### [WORK ITEM]
The lines from the start of the data up to and including the one with "(** What a bar" should be returned exactly, and nothing else.

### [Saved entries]
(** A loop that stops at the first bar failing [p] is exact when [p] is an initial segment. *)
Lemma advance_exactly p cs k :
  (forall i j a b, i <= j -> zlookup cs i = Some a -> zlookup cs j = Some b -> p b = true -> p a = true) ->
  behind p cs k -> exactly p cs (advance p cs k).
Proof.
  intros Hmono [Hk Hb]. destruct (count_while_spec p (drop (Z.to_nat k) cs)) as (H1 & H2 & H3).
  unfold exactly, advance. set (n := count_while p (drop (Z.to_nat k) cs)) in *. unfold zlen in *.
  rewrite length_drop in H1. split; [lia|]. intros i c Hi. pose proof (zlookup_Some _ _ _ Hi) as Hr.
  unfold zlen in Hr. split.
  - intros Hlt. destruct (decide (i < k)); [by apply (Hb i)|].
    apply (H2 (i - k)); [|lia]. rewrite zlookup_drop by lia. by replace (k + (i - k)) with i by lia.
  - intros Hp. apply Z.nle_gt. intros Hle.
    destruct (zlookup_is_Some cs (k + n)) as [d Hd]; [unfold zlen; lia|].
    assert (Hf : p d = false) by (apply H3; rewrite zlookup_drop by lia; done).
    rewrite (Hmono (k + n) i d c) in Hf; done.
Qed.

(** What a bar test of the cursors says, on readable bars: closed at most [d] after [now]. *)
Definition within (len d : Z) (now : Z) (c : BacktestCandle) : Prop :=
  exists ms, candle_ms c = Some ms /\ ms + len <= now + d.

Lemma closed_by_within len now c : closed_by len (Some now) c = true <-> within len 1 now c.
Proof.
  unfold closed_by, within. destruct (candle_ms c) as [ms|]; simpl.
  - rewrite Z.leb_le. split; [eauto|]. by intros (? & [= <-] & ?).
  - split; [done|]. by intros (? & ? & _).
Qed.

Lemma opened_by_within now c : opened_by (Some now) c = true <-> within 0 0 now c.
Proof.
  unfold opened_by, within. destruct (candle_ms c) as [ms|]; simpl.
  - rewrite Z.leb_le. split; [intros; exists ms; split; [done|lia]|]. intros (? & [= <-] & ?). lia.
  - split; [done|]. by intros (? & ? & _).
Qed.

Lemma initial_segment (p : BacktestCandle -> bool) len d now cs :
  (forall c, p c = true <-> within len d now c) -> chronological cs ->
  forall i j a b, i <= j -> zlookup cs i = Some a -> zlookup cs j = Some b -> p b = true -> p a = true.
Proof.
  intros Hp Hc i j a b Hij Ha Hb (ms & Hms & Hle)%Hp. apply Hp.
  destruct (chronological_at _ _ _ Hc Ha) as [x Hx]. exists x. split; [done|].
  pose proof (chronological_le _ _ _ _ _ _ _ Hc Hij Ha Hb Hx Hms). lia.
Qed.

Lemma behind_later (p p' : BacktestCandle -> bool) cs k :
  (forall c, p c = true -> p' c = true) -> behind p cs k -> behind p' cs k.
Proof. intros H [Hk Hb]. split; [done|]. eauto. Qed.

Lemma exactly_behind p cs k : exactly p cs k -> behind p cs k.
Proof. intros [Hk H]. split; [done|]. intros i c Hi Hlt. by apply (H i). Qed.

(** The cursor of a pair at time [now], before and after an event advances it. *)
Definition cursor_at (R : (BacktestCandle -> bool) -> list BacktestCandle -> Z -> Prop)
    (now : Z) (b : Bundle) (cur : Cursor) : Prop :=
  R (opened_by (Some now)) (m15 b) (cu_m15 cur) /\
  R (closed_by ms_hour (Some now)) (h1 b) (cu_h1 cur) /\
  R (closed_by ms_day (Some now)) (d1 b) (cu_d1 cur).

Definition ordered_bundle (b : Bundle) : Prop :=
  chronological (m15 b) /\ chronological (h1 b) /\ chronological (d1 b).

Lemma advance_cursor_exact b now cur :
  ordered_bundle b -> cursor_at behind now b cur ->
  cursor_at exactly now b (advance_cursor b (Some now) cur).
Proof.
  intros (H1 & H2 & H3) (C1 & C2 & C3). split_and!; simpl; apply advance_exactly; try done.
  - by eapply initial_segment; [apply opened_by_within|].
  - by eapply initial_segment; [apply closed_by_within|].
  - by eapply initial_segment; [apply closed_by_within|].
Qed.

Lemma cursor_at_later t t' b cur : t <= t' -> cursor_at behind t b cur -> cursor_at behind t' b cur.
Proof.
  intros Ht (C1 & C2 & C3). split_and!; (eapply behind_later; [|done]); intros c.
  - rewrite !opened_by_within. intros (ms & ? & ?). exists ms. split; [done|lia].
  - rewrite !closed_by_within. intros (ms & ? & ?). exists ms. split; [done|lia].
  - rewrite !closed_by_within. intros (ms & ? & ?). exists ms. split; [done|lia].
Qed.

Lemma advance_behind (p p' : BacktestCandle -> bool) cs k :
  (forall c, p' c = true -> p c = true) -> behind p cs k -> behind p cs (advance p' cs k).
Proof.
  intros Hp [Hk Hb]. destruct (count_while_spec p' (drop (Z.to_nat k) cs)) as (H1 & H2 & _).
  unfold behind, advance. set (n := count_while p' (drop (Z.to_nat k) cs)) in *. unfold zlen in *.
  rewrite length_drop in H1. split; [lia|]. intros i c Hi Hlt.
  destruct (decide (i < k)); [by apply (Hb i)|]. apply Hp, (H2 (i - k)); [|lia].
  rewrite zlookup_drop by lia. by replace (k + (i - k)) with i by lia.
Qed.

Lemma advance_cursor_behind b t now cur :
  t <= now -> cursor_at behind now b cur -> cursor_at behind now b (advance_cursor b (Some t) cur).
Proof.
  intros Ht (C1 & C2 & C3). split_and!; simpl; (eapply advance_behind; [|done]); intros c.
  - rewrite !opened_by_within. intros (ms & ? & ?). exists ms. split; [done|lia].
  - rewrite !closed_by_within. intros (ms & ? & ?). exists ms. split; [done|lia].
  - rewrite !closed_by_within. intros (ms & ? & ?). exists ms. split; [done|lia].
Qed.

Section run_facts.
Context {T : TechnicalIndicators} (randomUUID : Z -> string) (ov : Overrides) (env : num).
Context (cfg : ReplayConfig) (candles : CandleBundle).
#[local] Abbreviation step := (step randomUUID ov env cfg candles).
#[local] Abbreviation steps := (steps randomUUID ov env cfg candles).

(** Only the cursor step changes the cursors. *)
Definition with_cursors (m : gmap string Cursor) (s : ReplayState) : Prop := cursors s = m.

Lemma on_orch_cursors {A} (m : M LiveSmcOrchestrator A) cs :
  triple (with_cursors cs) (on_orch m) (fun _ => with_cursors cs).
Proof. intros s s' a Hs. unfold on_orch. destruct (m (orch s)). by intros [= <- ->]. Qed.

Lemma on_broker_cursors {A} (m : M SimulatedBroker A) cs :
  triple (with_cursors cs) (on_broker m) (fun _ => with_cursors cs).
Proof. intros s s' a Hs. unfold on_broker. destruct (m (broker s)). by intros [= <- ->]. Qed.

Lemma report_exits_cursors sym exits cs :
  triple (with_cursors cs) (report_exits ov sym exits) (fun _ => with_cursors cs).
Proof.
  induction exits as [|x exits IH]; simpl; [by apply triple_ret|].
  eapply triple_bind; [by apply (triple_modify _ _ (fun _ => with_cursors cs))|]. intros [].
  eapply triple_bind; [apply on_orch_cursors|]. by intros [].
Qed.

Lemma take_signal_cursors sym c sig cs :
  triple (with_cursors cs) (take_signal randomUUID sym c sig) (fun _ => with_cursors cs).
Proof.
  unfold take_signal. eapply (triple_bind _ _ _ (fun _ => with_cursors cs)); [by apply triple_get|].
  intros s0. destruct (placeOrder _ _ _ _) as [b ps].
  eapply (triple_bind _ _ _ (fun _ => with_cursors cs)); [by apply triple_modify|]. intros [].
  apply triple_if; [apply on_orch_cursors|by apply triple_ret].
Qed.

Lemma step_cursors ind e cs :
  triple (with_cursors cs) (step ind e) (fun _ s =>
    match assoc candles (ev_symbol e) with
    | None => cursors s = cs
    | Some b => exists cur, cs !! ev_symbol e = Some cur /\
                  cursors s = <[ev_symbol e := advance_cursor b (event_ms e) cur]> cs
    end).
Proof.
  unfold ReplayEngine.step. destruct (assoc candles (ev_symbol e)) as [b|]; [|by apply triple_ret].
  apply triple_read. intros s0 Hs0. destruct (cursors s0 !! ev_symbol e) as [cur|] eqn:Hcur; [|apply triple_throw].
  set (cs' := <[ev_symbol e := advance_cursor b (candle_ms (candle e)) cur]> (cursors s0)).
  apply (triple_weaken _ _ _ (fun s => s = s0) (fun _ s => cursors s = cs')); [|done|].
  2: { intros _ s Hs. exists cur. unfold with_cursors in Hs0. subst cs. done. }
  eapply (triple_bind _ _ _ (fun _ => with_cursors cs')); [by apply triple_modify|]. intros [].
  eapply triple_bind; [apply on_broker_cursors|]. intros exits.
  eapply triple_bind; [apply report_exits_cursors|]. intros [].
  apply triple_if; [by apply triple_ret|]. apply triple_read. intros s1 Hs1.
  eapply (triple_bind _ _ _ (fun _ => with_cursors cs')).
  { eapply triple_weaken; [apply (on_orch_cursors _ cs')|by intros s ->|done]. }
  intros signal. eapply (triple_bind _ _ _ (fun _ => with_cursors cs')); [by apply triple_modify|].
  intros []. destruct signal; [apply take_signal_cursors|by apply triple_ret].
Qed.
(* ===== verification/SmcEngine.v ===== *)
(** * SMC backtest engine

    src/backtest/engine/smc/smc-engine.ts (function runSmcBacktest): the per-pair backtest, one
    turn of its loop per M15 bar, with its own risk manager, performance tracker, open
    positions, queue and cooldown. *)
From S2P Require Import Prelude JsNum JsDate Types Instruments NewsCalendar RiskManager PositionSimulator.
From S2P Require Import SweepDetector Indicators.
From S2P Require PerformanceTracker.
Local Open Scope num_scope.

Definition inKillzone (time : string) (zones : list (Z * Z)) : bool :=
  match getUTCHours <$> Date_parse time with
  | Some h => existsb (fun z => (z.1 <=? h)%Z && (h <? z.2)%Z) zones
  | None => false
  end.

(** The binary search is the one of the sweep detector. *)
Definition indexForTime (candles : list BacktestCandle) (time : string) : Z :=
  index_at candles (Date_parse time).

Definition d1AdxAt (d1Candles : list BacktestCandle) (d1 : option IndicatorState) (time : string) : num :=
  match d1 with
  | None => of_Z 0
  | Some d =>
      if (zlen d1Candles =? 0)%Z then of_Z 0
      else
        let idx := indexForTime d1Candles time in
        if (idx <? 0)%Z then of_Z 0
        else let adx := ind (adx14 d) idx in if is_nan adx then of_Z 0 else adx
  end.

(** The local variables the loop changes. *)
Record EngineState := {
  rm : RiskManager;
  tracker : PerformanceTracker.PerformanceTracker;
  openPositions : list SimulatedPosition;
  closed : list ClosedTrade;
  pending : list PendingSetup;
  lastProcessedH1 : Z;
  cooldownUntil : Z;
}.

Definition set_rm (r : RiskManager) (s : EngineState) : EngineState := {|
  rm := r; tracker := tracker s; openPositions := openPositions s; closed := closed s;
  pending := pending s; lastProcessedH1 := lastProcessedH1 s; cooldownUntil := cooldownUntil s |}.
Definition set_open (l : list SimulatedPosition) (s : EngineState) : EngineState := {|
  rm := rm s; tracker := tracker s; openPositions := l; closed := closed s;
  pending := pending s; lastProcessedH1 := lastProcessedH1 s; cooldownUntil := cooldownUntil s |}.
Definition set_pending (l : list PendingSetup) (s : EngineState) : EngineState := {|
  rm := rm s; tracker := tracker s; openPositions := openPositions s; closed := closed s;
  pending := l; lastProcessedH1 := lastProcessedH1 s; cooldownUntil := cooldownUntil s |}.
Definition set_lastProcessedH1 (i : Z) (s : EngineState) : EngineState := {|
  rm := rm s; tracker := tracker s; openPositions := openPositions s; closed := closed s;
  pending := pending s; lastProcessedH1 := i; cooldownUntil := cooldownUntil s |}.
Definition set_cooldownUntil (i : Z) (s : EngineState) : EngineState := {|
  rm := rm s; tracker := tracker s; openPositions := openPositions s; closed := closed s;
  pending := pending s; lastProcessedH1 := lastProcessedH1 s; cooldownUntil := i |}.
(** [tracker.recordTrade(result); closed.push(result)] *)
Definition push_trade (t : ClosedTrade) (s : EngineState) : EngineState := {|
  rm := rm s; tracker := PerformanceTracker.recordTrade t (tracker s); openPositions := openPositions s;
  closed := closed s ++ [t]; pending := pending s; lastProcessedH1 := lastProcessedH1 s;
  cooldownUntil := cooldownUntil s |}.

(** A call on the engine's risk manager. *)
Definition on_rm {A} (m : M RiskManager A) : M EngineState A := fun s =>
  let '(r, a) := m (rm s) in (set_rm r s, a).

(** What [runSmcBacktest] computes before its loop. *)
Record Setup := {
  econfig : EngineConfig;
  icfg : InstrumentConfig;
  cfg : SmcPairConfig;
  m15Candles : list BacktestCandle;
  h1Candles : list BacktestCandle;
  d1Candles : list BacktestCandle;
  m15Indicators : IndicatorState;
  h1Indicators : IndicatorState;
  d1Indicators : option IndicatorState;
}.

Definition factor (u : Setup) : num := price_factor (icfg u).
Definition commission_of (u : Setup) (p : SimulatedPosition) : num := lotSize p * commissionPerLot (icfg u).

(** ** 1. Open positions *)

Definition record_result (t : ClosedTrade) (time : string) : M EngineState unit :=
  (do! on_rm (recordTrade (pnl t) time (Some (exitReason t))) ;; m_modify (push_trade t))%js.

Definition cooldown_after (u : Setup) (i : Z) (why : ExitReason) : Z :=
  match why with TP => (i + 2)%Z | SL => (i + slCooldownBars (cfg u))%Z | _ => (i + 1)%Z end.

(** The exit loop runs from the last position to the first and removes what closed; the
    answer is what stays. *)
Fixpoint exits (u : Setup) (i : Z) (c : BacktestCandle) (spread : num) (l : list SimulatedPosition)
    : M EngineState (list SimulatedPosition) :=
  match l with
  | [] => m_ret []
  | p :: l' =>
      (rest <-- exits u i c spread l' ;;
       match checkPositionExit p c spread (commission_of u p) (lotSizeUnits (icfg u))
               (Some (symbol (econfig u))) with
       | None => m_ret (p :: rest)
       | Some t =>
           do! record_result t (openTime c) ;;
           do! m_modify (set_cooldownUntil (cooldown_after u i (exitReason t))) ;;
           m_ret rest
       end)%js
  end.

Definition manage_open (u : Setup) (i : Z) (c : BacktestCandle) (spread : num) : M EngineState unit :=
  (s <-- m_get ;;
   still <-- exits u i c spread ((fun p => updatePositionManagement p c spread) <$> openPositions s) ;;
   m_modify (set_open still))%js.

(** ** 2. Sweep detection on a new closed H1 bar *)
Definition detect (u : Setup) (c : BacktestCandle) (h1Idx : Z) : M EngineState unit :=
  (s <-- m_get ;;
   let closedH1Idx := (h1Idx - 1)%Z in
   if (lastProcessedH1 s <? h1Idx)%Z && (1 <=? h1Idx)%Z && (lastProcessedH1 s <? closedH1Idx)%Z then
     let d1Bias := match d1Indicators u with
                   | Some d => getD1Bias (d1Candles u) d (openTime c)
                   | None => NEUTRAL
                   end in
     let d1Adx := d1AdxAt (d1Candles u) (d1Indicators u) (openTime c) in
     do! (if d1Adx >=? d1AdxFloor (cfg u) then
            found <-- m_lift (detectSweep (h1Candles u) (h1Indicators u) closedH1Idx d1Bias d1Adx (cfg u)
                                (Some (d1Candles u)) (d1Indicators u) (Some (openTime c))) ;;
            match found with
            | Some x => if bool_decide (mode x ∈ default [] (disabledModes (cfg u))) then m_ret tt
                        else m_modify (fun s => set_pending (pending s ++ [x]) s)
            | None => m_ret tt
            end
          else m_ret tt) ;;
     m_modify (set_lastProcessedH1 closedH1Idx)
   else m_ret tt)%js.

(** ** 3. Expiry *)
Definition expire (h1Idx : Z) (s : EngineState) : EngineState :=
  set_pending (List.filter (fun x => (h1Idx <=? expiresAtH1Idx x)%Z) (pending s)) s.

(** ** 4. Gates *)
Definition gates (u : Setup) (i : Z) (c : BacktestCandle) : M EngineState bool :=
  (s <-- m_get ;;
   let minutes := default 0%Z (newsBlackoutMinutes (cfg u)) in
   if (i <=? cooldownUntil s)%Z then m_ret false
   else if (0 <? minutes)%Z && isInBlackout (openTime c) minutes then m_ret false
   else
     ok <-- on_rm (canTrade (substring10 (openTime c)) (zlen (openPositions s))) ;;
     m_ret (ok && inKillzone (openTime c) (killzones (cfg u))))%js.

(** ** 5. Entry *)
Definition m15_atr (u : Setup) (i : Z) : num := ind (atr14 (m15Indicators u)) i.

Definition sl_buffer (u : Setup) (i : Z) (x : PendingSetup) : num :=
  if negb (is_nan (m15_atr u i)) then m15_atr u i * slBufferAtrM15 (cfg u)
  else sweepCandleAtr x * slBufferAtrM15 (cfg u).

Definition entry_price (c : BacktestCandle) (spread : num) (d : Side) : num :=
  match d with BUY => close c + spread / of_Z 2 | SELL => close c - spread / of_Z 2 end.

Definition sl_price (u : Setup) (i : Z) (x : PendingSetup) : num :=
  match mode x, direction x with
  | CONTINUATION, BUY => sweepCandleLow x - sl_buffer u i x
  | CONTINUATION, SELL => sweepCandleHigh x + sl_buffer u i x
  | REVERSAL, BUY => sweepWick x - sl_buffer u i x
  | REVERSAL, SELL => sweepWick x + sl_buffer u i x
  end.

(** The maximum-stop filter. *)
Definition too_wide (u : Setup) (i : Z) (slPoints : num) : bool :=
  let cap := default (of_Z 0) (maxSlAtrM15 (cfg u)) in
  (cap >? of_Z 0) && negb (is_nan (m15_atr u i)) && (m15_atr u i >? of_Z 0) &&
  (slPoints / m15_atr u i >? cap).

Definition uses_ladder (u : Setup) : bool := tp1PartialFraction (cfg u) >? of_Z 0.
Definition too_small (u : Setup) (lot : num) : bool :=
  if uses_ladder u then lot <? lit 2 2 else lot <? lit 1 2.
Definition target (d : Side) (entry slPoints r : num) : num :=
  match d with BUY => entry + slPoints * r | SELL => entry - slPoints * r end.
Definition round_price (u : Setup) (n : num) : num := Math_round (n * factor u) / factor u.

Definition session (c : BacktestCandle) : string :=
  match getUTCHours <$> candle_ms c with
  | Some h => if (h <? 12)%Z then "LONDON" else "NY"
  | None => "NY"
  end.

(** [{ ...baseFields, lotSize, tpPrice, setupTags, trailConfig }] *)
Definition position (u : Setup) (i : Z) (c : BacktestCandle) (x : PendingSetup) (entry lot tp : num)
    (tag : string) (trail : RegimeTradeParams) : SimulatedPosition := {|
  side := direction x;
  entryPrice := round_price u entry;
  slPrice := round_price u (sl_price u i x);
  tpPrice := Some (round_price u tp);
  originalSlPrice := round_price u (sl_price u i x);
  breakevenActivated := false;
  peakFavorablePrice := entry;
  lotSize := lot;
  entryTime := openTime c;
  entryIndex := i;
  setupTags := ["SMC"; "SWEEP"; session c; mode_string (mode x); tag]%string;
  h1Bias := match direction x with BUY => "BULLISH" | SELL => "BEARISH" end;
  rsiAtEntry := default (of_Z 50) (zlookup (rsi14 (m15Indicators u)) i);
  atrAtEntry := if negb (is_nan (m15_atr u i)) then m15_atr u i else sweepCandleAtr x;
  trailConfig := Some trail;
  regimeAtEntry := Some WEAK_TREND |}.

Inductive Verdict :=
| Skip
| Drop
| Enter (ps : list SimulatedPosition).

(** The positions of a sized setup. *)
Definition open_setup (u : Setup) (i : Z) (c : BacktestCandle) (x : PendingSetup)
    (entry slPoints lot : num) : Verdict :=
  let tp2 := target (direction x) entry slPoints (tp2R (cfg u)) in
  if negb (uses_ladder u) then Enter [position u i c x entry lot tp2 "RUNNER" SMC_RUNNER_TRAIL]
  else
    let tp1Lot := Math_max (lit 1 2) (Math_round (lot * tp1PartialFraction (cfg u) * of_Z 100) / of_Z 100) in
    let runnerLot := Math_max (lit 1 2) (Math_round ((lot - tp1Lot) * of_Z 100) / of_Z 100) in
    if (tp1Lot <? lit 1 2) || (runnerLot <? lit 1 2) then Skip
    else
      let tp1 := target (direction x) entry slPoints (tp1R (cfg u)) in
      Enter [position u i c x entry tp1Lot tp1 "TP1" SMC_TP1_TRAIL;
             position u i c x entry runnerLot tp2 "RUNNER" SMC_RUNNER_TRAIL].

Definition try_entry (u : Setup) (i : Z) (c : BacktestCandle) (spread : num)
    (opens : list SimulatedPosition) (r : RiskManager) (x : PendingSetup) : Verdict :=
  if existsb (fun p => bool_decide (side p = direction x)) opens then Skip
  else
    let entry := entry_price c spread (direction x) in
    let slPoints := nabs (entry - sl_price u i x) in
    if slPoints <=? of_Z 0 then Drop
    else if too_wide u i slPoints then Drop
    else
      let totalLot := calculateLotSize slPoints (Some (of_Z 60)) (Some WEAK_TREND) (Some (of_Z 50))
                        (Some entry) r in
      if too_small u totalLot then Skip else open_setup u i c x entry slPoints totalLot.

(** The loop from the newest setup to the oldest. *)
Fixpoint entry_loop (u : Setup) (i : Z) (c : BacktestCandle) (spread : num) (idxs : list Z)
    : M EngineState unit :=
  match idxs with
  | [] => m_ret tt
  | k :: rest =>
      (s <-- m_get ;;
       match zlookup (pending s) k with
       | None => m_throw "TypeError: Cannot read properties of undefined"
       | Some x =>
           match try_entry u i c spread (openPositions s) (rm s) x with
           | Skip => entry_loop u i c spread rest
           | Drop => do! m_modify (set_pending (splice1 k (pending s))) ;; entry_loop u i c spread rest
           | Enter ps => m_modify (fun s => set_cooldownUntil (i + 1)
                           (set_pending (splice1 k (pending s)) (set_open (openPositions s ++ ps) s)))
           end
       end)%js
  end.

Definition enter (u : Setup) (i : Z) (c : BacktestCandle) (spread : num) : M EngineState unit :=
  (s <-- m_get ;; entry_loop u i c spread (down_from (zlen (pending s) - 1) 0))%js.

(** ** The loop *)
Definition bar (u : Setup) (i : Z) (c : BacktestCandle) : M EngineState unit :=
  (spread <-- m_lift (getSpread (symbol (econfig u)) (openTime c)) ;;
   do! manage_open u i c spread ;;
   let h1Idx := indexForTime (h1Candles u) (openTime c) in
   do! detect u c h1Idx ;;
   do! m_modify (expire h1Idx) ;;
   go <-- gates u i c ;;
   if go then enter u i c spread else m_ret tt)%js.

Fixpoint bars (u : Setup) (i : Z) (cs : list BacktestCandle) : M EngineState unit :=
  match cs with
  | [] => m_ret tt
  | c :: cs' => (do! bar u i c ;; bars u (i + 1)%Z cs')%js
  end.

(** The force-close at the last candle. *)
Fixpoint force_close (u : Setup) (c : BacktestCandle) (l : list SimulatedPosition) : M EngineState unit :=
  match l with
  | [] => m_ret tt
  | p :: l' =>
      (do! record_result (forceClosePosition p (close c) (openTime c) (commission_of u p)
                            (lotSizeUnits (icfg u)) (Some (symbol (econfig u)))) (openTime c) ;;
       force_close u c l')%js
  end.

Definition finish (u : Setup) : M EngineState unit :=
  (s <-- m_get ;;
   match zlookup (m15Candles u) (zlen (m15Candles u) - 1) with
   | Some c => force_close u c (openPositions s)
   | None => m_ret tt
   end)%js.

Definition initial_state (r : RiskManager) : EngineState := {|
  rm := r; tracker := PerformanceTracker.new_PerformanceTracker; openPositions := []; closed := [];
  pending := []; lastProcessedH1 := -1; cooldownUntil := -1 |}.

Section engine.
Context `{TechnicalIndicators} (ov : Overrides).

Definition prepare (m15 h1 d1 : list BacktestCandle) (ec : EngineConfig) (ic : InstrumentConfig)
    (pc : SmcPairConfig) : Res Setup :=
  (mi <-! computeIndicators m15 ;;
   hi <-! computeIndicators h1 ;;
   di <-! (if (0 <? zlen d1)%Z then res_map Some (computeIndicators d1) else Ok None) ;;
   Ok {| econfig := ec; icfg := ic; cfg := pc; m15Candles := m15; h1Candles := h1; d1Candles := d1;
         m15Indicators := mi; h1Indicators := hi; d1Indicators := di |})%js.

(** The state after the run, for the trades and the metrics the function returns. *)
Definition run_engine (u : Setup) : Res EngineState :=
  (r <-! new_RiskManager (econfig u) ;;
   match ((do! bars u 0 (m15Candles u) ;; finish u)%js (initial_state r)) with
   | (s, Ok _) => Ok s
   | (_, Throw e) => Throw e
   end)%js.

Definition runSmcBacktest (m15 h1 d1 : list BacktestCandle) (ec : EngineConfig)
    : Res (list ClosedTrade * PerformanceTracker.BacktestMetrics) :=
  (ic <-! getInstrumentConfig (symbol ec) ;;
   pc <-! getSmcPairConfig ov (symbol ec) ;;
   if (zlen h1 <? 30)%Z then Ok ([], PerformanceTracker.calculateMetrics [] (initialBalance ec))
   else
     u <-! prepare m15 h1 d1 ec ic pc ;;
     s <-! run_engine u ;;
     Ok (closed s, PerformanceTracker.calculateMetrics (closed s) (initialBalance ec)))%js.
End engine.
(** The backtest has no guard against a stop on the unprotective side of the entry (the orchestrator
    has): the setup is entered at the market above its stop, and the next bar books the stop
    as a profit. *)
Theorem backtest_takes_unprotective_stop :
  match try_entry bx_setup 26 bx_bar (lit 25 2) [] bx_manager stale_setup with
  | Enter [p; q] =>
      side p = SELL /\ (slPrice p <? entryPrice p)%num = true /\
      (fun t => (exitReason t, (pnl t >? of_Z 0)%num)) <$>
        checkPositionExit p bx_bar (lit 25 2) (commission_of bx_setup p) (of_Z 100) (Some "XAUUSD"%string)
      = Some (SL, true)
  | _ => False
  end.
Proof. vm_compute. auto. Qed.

### [EXERCISE ANSWER]
(** A loop that stops at the first bar failing [p] is exact when [p] is an initial segment. *)
Lemma advance_exactly p cs k :
  (forall i j a b, i <= j -> zlookup cs i = Some a -> zlookup cs j = Some b -> p b = true -> p a = true) ->
  behind p cs k -> exactly p cs (advance p cs k).
Proof.
  intros Hmono [Hk Hb]. destruct (count_while_spec p (drop (Z.to_nat k) cs)) as (H1 & H2 & H3).
  unfold exactly, advance. set (n := count_while p (drop (Z.to_nat k) cs)) in *. unfold zlen in *.
  rewrite length_drop in H1. split; [lia|]. intros i c Hi. pose proof (zlookup_Some _ _ _ Hi) as Hr.
  unfold zlen in Hr. split.
  - intros Hlt. destruct (decide (i < k)); [by apply (Hb i)|].
    apply (H2 (i - k)); [|lia]. rewrite zlookup_drop by lia. by replace (k + (i - k)) with i by lia.
  - intros Hp. apply Z.nle_gt. intros Hle.
    destruct (zlookup_is_Some cs (k + n)) as [d Hd]; [unfold zlen; lia|].
    assert (Hf : p d = false) by (apply H3; rewrite zlookup_drop by lia; done).
    rewrite (Hmono (k + n) i d c) in Hf; done.
Qed.

(** What a bar test of the cursors says, on readable bars: closed at most [d] after [now]. *)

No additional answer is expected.